**Dataset records**
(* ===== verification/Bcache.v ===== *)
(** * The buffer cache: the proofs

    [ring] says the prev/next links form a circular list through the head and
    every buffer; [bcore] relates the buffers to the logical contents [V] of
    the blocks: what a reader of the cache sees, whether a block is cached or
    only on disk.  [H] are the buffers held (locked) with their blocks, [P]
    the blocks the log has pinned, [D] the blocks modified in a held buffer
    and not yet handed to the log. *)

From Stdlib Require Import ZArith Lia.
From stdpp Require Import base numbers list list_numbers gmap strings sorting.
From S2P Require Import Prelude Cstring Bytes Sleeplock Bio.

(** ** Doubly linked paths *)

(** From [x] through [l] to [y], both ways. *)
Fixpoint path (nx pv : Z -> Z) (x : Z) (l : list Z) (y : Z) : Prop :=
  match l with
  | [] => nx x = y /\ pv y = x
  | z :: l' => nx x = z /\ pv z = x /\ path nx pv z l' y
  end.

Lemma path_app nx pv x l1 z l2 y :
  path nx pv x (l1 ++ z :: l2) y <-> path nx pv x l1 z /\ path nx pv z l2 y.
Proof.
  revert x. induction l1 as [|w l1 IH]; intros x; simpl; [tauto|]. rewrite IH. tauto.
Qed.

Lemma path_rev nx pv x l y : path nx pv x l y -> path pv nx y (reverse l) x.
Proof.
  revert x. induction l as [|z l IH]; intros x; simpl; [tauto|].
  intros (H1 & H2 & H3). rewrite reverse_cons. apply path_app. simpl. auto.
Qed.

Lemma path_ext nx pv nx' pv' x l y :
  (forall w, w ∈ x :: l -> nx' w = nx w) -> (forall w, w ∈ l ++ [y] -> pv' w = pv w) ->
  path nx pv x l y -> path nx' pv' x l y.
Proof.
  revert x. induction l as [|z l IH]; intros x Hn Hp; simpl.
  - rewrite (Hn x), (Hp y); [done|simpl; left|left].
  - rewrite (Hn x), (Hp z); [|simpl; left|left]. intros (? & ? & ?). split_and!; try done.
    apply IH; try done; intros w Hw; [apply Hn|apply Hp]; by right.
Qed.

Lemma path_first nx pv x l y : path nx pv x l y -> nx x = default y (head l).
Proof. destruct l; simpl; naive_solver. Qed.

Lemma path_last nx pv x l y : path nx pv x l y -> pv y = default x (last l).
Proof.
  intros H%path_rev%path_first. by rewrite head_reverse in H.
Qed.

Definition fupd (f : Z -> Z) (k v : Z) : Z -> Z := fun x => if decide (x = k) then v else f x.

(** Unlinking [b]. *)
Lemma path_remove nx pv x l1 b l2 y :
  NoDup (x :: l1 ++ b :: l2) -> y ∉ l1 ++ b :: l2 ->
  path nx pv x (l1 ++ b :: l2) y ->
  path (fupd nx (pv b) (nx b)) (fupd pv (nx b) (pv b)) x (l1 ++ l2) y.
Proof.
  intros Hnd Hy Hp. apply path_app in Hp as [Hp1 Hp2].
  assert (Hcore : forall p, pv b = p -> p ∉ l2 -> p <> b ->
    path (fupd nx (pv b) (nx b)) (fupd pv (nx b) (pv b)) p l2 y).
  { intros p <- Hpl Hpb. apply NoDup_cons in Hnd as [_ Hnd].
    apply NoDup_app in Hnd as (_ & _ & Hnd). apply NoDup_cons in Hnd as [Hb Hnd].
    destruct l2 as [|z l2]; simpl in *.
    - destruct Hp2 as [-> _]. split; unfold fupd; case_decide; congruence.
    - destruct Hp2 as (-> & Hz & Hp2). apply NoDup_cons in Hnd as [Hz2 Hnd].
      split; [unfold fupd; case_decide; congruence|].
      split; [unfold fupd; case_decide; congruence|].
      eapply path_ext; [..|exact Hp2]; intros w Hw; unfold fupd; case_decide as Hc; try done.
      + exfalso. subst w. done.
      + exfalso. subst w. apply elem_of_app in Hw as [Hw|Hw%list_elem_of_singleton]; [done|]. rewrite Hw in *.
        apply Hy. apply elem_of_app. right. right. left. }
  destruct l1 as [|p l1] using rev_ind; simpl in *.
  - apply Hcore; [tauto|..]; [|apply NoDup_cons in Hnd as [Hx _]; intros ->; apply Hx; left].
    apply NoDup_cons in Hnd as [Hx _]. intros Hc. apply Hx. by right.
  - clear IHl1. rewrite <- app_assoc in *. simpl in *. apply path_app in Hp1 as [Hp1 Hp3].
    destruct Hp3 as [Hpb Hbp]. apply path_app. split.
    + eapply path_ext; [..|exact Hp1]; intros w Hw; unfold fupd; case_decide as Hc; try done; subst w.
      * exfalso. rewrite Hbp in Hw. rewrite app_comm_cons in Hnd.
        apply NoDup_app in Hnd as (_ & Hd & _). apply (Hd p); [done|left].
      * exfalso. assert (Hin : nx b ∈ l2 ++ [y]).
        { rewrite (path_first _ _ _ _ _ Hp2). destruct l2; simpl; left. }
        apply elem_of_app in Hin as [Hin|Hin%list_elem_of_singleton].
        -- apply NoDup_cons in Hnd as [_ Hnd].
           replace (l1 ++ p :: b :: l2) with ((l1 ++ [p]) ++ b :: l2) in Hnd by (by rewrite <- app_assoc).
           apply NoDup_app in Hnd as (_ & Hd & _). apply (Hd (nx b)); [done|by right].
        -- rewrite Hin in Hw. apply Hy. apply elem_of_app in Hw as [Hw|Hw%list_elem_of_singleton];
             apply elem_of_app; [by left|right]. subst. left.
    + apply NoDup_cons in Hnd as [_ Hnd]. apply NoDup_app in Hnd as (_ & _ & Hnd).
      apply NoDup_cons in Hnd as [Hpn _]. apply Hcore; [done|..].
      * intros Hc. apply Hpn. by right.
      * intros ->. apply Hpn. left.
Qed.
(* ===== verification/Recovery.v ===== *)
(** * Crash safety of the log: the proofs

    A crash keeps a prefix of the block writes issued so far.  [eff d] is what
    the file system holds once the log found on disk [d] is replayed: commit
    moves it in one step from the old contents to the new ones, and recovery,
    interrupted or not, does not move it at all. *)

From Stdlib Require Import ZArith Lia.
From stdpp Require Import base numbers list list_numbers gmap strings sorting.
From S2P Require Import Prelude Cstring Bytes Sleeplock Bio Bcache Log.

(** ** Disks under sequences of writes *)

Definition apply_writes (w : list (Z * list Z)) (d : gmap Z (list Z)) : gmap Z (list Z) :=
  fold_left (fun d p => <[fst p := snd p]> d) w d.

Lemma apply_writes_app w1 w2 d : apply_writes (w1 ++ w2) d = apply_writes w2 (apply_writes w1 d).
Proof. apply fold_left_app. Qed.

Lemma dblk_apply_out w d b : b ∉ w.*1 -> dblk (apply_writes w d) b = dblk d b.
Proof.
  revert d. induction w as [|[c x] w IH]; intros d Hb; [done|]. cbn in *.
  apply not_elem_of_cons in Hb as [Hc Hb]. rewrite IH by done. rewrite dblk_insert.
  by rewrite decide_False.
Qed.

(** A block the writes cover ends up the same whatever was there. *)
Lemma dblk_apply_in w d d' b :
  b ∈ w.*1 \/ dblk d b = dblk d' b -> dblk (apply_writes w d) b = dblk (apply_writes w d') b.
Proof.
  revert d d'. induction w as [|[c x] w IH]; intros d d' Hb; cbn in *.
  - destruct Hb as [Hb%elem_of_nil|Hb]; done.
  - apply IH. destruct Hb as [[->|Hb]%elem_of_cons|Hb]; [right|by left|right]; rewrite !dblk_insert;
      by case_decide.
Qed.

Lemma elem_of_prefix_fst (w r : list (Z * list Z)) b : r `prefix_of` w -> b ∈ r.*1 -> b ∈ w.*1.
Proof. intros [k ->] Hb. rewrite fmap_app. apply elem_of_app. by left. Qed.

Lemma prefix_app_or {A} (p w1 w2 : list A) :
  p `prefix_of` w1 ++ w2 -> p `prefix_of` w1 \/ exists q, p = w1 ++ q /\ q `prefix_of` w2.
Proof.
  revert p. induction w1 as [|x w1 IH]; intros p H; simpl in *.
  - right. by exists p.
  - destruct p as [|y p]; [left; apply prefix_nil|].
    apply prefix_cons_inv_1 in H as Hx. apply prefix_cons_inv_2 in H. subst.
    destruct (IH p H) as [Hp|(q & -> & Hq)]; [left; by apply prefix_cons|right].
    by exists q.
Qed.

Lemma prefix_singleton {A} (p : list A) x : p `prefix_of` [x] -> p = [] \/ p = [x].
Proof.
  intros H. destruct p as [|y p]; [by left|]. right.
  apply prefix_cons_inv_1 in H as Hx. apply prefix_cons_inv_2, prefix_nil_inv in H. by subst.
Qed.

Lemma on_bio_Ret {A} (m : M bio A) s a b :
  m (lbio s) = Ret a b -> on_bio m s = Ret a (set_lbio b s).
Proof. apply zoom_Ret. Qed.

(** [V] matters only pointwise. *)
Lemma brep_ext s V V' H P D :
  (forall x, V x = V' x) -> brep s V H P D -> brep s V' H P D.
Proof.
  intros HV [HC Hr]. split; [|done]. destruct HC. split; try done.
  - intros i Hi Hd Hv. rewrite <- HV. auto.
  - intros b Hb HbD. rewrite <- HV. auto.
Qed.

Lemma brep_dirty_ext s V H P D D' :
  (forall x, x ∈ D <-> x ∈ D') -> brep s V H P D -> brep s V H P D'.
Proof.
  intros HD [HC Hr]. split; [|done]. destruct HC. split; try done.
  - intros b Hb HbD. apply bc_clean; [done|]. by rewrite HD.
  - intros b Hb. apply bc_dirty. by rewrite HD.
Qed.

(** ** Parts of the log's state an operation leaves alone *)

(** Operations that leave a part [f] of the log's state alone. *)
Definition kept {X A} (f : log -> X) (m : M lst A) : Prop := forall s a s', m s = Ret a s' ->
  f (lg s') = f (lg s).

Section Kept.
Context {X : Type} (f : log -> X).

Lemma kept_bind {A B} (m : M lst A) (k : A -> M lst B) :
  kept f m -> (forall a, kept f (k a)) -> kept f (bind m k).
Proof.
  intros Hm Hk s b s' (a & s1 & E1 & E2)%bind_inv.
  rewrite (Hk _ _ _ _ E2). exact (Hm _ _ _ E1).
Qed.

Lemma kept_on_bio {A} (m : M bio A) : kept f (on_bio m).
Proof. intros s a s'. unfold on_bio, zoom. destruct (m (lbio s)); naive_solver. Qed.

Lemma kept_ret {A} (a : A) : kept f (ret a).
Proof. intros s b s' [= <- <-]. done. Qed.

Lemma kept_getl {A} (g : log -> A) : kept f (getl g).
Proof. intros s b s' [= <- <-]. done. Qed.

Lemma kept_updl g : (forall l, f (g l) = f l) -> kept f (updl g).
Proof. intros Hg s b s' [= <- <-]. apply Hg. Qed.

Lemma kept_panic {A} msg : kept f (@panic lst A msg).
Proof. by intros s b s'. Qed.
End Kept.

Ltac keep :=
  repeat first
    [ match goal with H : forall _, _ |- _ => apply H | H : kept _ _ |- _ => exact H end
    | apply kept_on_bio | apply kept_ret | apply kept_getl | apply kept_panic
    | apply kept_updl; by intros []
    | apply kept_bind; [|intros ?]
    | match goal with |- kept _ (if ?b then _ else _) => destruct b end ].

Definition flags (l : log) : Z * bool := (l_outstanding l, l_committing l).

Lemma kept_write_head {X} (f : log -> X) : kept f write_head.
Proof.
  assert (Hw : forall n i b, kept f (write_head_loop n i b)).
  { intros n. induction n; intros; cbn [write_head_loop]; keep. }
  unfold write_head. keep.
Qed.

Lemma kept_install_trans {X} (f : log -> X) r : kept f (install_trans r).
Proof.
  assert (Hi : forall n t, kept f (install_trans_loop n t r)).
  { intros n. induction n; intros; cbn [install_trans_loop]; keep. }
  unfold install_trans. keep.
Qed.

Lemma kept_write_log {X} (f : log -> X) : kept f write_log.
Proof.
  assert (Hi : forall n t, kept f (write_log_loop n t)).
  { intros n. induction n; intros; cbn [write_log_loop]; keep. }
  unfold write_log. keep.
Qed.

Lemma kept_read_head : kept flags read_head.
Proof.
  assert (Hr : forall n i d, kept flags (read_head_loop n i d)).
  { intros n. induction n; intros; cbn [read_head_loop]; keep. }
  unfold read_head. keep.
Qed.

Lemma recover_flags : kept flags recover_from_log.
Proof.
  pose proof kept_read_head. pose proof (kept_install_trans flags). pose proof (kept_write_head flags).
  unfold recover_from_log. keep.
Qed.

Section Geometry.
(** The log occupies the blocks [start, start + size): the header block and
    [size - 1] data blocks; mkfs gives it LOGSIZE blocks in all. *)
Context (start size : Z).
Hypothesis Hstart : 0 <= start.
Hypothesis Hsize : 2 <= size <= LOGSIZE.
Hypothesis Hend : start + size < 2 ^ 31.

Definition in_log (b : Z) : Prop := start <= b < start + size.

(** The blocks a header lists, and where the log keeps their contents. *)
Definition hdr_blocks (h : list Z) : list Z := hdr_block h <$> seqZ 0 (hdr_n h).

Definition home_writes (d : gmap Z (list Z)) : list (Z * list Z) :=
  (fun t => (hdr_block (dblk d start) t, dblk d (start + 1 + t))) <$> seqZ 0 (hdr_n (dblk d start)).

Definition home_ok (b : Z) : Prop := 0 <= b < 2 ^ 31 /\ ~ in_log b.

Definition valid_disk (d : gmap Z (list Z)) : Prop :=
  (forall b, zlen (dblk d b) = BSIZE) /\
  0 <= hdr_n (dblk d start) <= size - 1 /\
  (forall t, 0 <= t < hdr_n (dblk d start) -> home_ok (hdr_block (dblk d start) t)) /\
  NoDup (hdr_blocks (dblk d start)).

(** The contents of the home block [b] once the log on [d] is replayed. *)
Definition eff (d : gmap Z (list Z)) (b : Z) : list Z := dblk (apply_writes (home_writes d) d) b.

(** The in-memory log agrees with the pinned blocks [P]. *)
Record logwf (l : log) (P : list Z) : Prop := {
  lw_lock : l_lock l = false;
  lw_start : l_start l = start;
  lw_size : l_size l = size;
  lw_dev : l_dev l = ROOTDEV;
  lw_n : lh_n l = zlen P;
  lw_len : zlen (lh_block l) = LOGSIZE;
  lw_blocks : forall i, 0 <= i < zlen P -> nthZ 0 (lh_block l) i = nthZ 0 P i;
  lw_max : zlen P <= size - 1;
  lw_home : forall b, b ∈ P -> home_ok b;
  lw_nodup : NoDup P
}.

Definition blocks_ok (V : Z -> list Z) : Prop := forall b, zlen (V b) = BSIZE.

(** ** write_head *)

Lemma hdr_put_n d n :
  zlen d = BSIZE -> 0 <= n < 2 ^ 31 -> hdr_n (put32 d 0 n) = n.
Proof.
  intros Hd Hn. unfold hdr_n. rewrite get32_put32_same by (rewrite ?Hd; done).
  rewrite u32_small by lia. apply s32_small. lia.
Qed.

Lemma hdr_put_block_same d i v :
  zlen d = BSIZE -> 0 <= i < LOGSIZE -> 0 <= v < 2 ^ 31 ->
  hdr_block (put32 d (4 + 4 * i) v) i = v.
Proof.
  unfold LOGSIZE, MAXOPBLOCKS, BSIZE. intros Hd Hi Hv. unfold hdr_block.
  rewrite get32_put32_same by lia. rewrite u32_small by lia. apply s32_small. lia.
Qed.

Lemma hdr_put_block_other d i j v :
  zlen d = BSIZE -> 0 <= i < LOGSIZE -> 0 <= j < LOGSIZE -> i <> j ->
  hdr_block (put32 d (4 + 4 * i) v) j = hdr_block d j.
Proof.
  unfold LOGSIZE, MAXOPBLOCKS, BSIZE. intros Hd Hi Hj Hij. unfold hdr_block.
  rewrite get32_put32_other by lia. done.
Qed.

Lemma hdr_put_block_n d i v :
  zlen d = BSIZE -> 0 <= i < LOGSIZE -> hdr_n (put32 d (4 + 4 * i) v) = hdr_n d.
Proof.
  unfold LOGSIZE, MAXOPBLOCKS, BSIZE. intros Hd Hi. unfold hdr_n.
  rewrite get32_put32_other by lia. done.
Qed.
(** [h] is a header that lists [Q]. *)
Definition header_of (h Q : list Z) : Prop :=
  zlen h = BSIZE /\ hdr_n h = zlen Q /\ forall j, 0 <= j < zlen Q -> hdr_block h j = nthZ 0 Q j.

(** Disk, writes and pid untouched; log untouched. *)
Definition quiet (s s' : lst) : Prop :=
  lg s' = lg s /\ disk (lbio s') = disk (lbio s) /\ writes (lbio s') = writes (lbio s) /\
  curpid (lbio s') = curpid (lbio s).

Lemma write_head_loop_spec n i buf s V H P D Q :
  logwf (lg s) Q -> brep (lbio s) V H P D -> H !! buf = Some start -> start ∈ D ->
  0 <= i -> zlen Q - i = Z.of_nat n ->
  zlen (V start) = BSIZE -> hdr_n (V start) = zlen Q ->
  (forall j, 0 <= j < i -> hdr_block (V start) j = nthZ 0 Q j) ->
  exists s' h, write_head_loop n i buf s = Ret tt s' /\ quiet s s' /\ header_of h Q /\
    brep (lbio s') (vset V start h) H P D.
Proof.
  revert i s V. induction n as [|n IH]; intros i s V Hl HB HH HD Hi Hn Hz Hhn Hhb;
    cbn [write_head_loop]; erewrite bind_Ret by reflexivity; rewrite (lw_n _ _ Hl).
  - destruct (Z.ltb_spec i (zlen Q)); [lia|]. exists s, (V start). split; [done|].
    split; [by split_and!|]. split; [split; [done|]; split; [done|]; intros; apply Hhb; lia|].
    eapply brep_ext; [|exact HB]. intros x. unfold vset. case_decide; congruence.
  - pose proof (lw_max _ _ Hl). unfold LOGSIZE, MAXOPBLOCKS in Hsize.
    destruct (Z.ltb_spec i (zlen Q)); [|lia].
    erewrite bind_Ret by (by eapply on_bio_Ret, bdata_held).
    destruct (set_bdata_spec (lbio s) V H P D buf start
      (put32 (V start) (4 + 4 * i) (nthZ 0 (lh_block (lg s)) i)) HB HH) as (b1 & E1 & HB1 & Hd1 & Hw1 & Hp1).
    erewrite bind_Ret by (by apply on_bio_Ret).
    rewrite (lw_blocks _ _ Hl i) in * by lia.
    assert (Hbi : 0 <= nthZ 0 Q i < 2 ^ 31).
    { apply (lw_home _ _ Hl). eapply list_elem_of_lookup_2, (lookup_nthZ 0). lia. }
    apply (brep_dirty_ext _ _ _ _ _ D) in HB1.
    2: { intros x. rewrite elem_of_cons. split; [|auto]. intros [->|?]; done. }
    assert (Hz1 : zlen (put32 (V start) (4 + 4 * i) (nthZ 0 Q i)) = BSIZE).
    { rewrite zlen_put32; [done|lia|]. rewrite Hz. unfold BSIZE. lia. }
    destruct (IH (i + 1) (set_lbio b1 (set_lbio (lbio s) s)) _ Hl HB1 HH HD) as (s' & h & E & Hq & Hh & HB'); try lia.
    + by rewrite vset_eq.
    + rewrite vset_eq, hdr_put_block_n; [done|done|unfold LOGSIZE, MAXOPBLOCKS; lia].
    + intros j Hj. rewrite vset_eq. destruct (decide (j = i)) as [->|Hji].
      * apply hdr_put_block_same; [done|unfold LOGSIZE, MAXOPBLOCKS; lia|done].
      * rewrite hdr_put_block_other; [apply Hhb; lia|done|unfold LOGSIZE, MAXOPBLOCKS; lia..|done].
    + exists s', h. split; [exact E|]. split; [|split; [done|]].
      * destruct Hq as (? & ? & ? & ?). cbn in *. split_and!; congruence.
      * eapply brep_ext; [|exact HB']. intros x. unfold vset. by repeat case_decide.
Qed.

**Exercise prompt**
Return the span of lines in the data above that opens at the line with "(** The blocks" and closes at the line with "Definition valid_disk (d", exactly, ends included, nothing else.

**Expected answer**
(** The blocks a header lists, and where the log keeps their contents. *)
Definition hdr_blocks (h : list Z) : list Z := hdr_block h <$> seqZ 0 (hdr_n h).

Definition home_writes (d : gmap Z (list Z)) : list (Z * list Z) :=
  (fun t => (hdr_block (dblk d start) t, dblk d (start + 1 + t))) <$> seqZ 0 (hdr_n (dblk d start)).

Definition home_ok (b : Z) : Prop := 0 <= b < 2 ^ 31 /\ ~ in_log b.

Definition valid_disk (d : gmap Z (list Z)) : Prop :=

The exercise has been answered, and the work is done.